> [What needs to be done] Starting with the line that contains "(outputPath outputFormat : string)", reproduce each line through the end of the entries exactly as written.

- Opening Delimiter -

Lemma slice_cons {A} b c (l : list A) x :
  l !! b = Some x → slice b (S c) l = x :: slice (S b) c l.
Proof. intros Hx. unfold slice. by rewrite (drop_S l x b Hx). Qed.

Lemma slice_swap_after {A} (l : list A) cur j n :
  cur ≤ j → slice (S j) n (swap l cur j) = slice (S j) n l.
Proof.
  intros Hle. apply list_eq. intros k. rewrite !slice_lookup.
  case_decide; [|done]. apply swap_lookup_ne; lia.
Qed.

Lemma pairs_is_Some st j :
  j < length (data st) → j < length (responses st) →
  is_Some (pairs st !! j).
Proof.
  intros Hd Hr. apply lookup_lt_is_Some_2. unfold pairs.
  rewrite length_zip_with. lia.
Qed.

(** The inner loop for child [i], at column [j] with the cursor at [cur]:
    the columns it puts from the cursor on are the columns from [j] on
    that are assigned to [i], in the order in which they stood. *)
Lemma PartitionPass_order i begin n :
  ∀ j ca st cur ca' st' cur',
  PartitionPass i begin (seq j n) ca st cur = Some (ca', st', cur') →
  begin ≤ cur ≤ j →
  j + n ≤ length (data st) → j + n ≤ length (responses st) →
  cur ≤ cur' ∧
  (∀ p, p < cur → pairs st' !! p = pairs st !! p) ∧
  slice cur (cur' - cur) (pairs st') =
    (filter (λ p, p.1 = i)
       (zip (slice (j - begin) n ca) (slice j n (pairs st)))).*2.
Proof.
  induction n as [|n IH]; intros j ca st cur ca' st' cur' Hrun Hcur Hd Hr.
  { simpl in Hrun. injection Hrun as <- <- <-.
    split_and!; [done..|]. by rewrite Nat.sub_diag. }
  simpl in Hrun.
  destruct (ca !! (j - begin)) as [a|] eqn:Ha; simpl in Hrun; [|done].
  destruct (pairs_is_Some st j) as [x Hx]; [lia..|].
  rewrite (slice_cons _ _ ca a Ha), (slice_cons _ _ (pairs st) x Hx).
  assert (Ho : S j - begin = S (j - begin)) by lia.
  change (zip (a :: ?l) (x :: ?k)) with ((a, x) :: zip l k).
  destruct (decide (a = i)) as [->|Hai].
  - destruct (swap_cols ca (cur - begin) (j - begin)) as [ca1|] eqn:Hca1;
      simpl in Hrun; [|done].
    destruct (swap_cols (data st) cur j) as [data1|] eqn:Hd1;
      simpl in Hrun; [|done].
    destruct (swap_cols (responses st) cur j) as [resp1|] eqn:Hr1;
      simpl in Hrun; [|done].
    apply swap_cols_Some in Hca1 as (_ & _ & ->).
    apply swap_cols_Some in Hd1 as (Hd1 & Hd2 & ->).
    apply swap_cols_Some in Hr1 as (Hr1 & Hr2 & ->).
    apply IH in Hrun as (Hle & Hpre & Hblock);
      [|lia|simpl; rewrite swap_length; lia..].
    assert (Hp1 : pairs {| data := swap (data st) cur j;
                           responses := swap (responses st) cur j;
                           weights := weights st |} =
                  swap (pairs st) cur j)
      by (unfold pairs; simpl; apply swap_zip; lia).
    rewrite Hp1 in Hblock. setoid_rewrite Hp1 in Hpre. clear Hp1.
    rewrite slice_swap_after in Hblock by lia.
    rewrite Ho in Hblock.
    rewrite slice_swap_after in Hblock by lia.
    assert (Hlen : cur < length (pairs st) ∧ j < length (pairs st)).
    { unfold pairs. rewrite length_zip_with. lia. }
    split_and!; [lia| |].
    + intros p Hp. rewrite Hpre by lia. apply swap_lookup_ne; lia.
    + rewrite filter_cons_True, fmap_cons by done. rewrite <- Hblock.
      replace (cur' - cur) with (S (cur' - S cur)) by lia.
      apply slice_cons. rewrite Hpre by lia.
      rewrite swap_lookup by lia. by rewrite decide_True.
  - apply IH in Hrun as (Hle & Hpre & Hblock); [|lia..].
    rewrite Ho in Hblock.
    split_and!; [done..|]. by rewrite filter_cons_False.
Qed.
Lemma groupContent_returns (outputFormat : string) (rs : list json) :
  rs <> [] ->
  (forall r, In r rs -> Spec.tabulates r) ->
  exists content, Spec.groupContent outputFormat rs = Normal content.
Proof.
  intros Hne Hflat. unfold Spec.groupContent.
  destruct (outputFormat =? "csv"); [|eexists; reflexivity].
  rewrite createTotalCsv_returns; [eexists; reflexivity|exact Hne| |].
  - intros r Hr. now destruct (Hflat r Hr).
  - intros r k v Hr. destruct (Hflat r Hr) as [_ Hprint]. apply Hprint.
Qed.

Lemma ordinary_parts (r : json) :
  Spec.ordinary r = true ->
  r <> JNull
  /\ Spec.plain r = true
  /\ forall k, Spec.typeKey r = Some k -> Spec.ordinaryKey k = true.
Proof.
  unfold Spec.ordinary. intros Hord.
  assert (Hnull : r <> JNull) by (intros ->; discriminate).
  split; [exact Hnull|].
  assert (Hboth : Spec.plain r
                  && match Spec.typeKey r with
                     | Some k => Spec.ordinaryKey k
                     | None => true
                     end = true)
    by (destruct r; try exact Hord; now elim Hnull).
  apply andb_prop in Hboth as [Hplain Hkey]. split; [exact Hplain|].
  intros k Hk. now rewrite Hk in Hkey.
Qed.

Lemma totalDirectory_run (outputPath : string) (w : World) :
  let total := fs_join [outputPath; "total"] in
  let made := h_mkdir (fs w) total in
  (h_exists (fs w) total = true
   /\ totalDirectory outputPath w = (total, w))
  \/ (h_exists (fs w) total = false
      /\ Js.nonEmpty (res_error (fst made)) = false
      /\ totalDirectory outputPath w
         = (total, {| fs := snd made;
                      events := (events w ++ [EvMkdir total])%list |}))
  \/ (h_exists (fs w) total = false
      /\ Js.nonEmpty (res_error (fst made)) = true
      /\ totalDirectory outputPath w
         = (outputPath,
            {| fs := snd made;
               events :=
                 (events w
                  ++ [EvMkdir total;
                      EvError "Failed to create 'total' directory:"
                              [res_error (fst made)]])%list |})).
Proof.
  cbn zeta. unfold totalDirectory. unfold_effects.
  destruct (h_exists (fs w) (fs_join [outputPath; "total"])) eqn:Hex;
    cbn [negb fst snd fs events].
  - left. split; [reflexivity|now destruct w].
  - right.
    destruct (h_mkdir (fs w) (fs_join [outputPath; "total"]))
      as [mkdirResult s'] eqn:Hmk.
    cbn [fst snd fs events].
    destruct (Js.nonEmpty (res_error mkdirResult)) eqn:Herr;
      cbn [fst snd fs events].
    + right. repeat split. now rewrite <- app_assoc.
    + left. now repeat split.
Qed.

Lemma createSummaryFile_run (receipts : list json)
  (outputPath outputFormat : string) (overwrite : bool) (w : World) :
  createSummaryFile receipts outputPath outputFormat overwrite w
  = let folder := totalDirectory outputPath w in
    match groupReceiptsByType receipts with
    | TypeError => (TypeError, snd folder)
    | Normal receiptsByType =>
        let written :=
          writeGroups receiptsByType (fst folder) outputFormat overwrite
                      [] (snd folder) in
        (andThen (fst written)
           (fun results =>
              Normal (match results with
                      | [] => None
                      | _ => Some results
                      end)),
         snd written)
    end.
Proof.
  unfold createSummaryFile. unfold bind at 1.
  destruct (totalDirectory outputPath w) as [dir start]. cbn zeta.
  cbn [fst snd].
  destruct (groupReceiptsByType receipts); [|reflexivity].
  unfold bind, ret.
  now destruct (writeGroups _ dir outputFormat overwrite [] start).
Qed.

- Closing Delimiter -

> [Reply to the exercise]
  (outputPath outputFormat : string) (overwrite : bool) (w : World) :
  createSummaryFile receipts outputPath outputFormat overwrite w
  = let folder := totalDirectory outputPath w in
    match groupReceiptsByType receipts with
    | TypeError => (TypeError, snd folder)
    | Normal receiptsByType =>
        let written :=
          writeGroups receiptsByType (fst folder) outputFormat overwrite
                      [] (snd folder) in
        (andThen (fst written)
           (fun results =>
              Normal (match results with
                      | [] => None
                      | _ => Some results
                      end)),
         snd written)
    end.
Proof.
  unfold createSummaryFile. unfold bind at 1.
  destruct (totalDirectory outputPath w) as [dir start]. cbn zeta.
  cbn [fst snd].
  destruct (groupReceiptsByType receipts); [|reflexivity].
  unfold bind, ret.
  now destruct (writeGroups _ dir outputFormat overwrite [] start).
Qed.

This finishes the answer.